## [PROBLEM STATEMENT]
Produce as output only the lines below starting at the line with "Definition EAGAIN : Z := 11." and continuing through the line with "else if (c =? errno.ECONNABORTED)%Z", each one exactly as written.

## [DATA RECORDS]
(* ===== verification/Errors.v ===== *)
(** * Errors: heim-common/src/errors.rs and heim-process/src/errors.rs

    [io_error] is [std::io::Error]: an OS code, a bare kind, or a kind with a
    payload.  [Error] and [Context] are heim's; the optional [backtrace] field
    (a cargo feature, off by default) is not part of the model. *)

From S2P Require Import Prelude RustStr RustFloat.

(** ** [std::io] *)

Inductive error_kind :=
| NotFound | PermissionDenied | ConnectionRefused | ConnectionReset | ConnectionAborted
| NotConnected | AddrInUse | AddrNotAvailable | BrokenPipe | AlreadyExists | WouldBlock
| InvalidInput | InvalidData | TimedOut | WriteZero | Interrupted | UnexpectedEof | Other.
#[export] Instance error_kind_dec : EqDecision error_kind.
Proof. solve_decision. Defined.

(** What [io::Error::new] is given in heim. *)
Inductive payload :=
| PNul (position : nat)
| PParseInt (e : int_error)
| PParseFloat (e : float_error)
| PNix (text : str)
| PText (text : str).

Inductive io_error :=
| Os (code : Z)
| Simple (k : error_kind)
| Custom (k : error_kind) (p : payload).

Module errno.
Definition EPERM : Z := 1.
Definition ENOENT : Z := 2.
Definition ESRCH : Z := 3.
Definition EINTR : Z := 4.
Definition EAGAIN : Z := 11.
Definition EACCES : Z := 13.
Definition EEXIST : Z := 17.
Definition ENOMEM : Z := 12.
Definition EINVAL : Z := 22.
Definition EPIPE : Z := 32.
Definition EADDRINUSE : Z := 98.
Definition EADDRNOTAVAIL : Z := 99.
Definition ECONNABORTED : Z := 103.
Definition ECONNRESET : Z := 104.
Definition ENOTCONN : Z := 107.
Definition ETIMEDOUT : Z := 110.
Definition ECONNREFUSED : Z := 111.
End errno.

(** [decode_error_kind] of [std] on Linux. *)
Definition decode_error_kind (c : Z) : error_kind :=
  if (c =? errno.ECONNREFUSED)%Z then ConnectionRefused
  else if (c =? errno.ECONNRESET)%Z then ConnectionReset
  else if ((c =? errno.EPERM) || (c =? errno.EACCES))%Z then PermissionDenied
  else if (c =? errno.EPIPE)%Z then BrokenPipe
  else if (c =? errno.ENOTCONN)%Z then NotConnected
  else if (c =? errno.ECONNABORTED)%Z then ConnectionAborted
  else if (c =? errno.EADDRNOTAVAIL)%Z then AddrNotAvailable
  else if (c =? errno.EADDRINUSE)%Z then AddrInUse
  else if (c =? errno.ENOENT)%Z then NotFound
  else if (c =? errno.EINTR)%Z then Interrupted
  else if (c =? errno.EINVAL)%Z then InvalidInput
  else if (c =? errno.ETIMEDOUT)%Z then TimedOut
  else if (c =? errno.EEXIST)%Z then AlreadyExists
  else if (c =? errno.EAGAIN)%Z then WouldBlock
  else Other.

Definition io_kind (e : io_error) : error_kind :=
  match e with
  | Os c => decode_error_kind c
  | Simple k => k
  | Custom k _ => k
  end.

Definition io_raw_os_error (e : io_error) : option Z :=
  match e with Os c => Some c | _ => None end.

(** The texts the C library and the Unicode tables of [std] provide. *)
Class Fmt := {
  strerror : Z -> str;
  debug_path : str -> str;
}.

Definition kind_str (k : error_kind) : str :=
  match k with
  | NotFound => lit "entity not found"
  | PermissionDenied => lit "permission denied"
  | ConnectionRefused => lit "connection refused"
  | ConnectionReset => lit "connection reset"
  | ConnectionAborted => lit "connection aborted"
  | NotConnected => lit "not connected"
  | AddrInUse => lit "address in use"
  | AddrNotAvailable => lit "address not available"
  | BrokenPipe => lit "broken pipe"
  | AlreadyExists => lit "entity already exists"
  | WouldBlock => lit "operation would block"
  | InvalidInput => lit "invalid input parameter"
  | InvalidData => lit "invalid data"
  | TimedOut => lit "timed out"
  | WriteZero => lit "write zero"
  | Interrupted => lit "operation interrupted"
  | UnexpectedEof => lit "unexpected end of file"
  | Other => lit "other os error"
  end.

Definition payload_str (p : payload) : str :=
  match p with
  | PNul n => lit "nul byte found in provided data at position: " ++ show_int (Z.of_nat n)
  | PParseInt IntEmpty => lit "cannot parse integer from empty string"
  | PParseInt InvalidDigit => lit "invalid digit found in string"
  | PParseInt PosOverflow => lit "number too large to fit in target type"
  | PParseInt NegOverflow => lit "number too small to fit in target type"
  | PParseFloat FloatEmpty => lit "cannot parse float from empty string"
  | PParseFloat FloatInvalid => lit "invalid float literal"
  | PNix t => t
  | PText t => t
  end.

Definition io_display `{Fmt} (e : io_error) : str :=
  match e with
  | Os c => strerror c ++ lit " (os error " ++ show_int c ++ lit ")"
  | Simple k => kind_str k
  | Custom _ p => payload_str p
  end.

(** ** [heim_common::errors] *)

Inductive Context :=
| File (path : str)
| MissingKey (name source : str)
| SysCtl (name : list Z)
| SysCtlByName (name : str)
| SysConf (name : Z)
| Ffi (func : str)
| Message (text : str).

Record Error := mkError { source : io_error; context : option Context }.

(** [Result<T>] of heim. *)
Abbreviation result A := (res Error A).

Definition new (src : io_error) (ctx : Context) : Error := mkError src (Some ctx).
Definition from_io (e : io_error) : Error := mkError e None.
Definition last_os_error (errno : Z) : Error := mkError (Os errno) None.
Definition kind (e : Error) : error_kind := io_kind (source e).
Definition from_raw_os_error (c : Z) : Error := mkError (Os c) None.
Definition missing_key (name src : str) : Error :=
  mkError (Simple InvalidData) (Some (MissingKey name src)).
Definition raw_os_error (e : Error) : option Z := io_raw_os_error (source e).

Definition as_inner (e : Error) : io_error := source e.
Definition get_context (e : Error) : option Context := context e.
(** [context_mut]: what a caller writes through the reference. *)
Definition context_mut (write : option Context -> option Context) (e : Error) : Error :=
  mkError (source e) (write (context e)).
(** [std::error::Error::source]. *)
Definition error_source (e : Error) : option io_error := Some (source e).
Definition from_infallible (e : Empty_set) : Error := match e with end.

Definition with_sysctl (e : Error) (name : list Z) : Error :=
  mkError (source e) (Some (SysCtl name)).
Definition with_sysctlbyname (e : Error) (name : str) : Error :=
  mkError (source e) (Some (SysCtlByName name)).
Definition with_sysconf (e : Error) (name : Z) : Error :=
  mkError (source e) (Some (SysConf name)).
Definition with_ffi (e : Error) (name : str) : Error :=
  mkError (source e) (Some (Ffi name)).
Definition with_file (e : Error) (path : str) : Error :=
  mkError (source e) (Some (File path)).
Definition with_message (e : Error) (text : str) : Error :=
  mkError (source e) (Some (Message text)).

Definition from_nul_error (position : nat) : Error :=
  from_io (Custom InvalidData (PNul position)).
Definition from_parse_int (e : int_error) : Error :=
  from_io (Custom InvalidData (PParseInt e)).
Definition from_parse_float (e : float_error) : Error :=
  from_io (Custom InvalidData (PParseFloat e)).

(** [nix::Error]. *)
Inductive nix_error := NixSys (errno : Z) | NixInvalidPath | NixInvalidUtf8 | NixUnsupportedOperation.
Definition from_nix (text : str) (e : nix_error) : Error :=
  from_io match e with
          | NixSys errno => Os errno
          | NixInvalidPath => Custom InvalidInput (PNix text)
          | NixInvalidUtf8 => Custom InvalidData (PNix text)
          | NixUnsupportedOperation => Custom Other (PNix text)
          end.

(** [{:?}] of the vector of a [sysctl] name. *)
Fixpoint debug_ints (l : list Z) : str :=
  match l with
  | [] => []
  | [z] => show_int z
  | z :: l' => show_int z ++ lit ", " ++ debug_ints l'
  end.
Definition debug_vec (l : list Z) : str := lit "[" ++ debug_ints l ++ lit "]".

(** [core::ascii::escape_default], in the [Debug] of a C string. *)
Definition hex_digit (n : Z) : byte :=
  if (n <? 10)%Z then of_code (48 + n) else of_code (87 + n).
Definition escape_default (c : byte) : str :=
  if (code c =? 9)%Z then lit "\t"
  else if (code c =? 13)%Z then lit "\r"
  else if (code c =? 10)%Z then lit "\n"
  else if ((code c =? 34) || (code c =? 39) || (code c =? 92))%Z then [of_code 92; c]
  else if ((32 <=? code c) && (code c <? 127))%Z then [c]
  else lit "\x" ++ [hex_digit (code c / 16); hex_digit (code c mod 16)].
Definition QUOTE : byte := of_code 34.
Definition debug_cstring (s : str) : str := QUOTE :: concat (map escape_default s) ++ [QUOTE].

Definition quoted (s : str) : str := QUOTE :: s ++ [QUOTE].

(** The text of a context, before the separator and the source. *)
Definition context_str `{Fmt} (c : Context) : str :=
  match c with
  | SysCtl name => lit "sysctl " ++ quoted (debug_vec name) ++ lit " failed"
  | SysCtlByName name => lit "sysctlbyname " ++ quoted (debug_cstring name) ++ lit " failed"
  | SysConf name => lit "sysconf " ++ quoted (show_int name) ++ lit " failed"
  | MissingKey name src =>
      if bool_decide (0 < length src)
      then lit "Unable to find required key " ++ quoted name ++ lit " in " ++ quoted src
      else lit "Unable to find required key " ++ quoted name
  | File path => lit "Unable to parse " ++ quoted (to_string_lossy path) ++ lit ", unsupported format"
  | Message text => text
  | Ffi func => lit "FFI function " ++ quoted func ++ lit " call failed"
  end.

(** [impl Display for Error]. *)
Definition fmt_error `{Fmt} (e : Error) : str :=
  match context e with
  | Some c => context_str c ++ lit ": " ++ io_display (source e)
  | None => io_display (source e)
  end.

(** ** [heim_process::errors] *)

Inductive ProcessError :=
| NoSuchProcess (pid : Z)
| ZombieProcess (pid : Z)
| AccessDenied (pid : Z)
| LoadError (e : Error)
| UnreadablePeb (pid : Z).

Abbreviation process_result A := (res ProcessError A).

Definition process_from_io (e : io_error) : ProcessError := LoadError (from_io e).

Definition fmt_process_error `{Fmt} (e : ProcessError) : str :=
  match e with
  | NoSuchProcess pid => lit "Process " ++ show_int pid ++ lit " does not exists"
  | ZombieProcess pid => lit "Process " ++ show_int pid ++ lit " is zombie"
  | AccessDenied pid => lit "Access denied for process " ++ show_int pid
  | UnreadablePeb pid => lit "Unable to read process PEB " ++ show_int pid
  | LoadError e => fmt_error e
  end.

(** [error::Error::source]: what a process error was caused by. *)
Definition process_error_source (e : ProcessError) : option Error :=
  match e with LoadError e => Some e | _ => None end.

## [RESULT BELOW]
Definition EAGAIN : Z := 11.
Definition EACCES : Z := 13.
Definition EEXIST : Z := 17.
Definition ENOMEM : Z := 12.
Definition EINVAL : Z := 22.
Definition EPIPE : Z := 32.
Definition EADDRINUSE : Z := 98.
Definition EADDRNOTAVAIL : Z := 99.
Definition ECONNABORTED : Z := 103.
Definition ECONNRESET : Z := 104.
Definition ENOTCONN : Z := 107.
Definition ETIMEDOUT : Z := 110.
Definition ECONNREFUSED : Z := 111.
End errno.

(** [decode_error_kind] of [std] on Linux. *)
Definition decode_error_kind (c : Z) : error_kind :=
  if (c =? errno.ECONNREFUSED)%Z then ConnectionRefused
  else if (c =? errno.ECONNRESET)%Z then ConnectionReset
  else if ((c =? errno.EPERM) || (c =? errno.EACCES))%Z then PermissionDenied
  else if (c =? errno.EPIPE)%Z then BrokenPipe
  else if (c =? errno.ENOTCONN)%Z then NotConnected
  else if (c =? errno.ECONNABORTED)%Z then ConnectionAborted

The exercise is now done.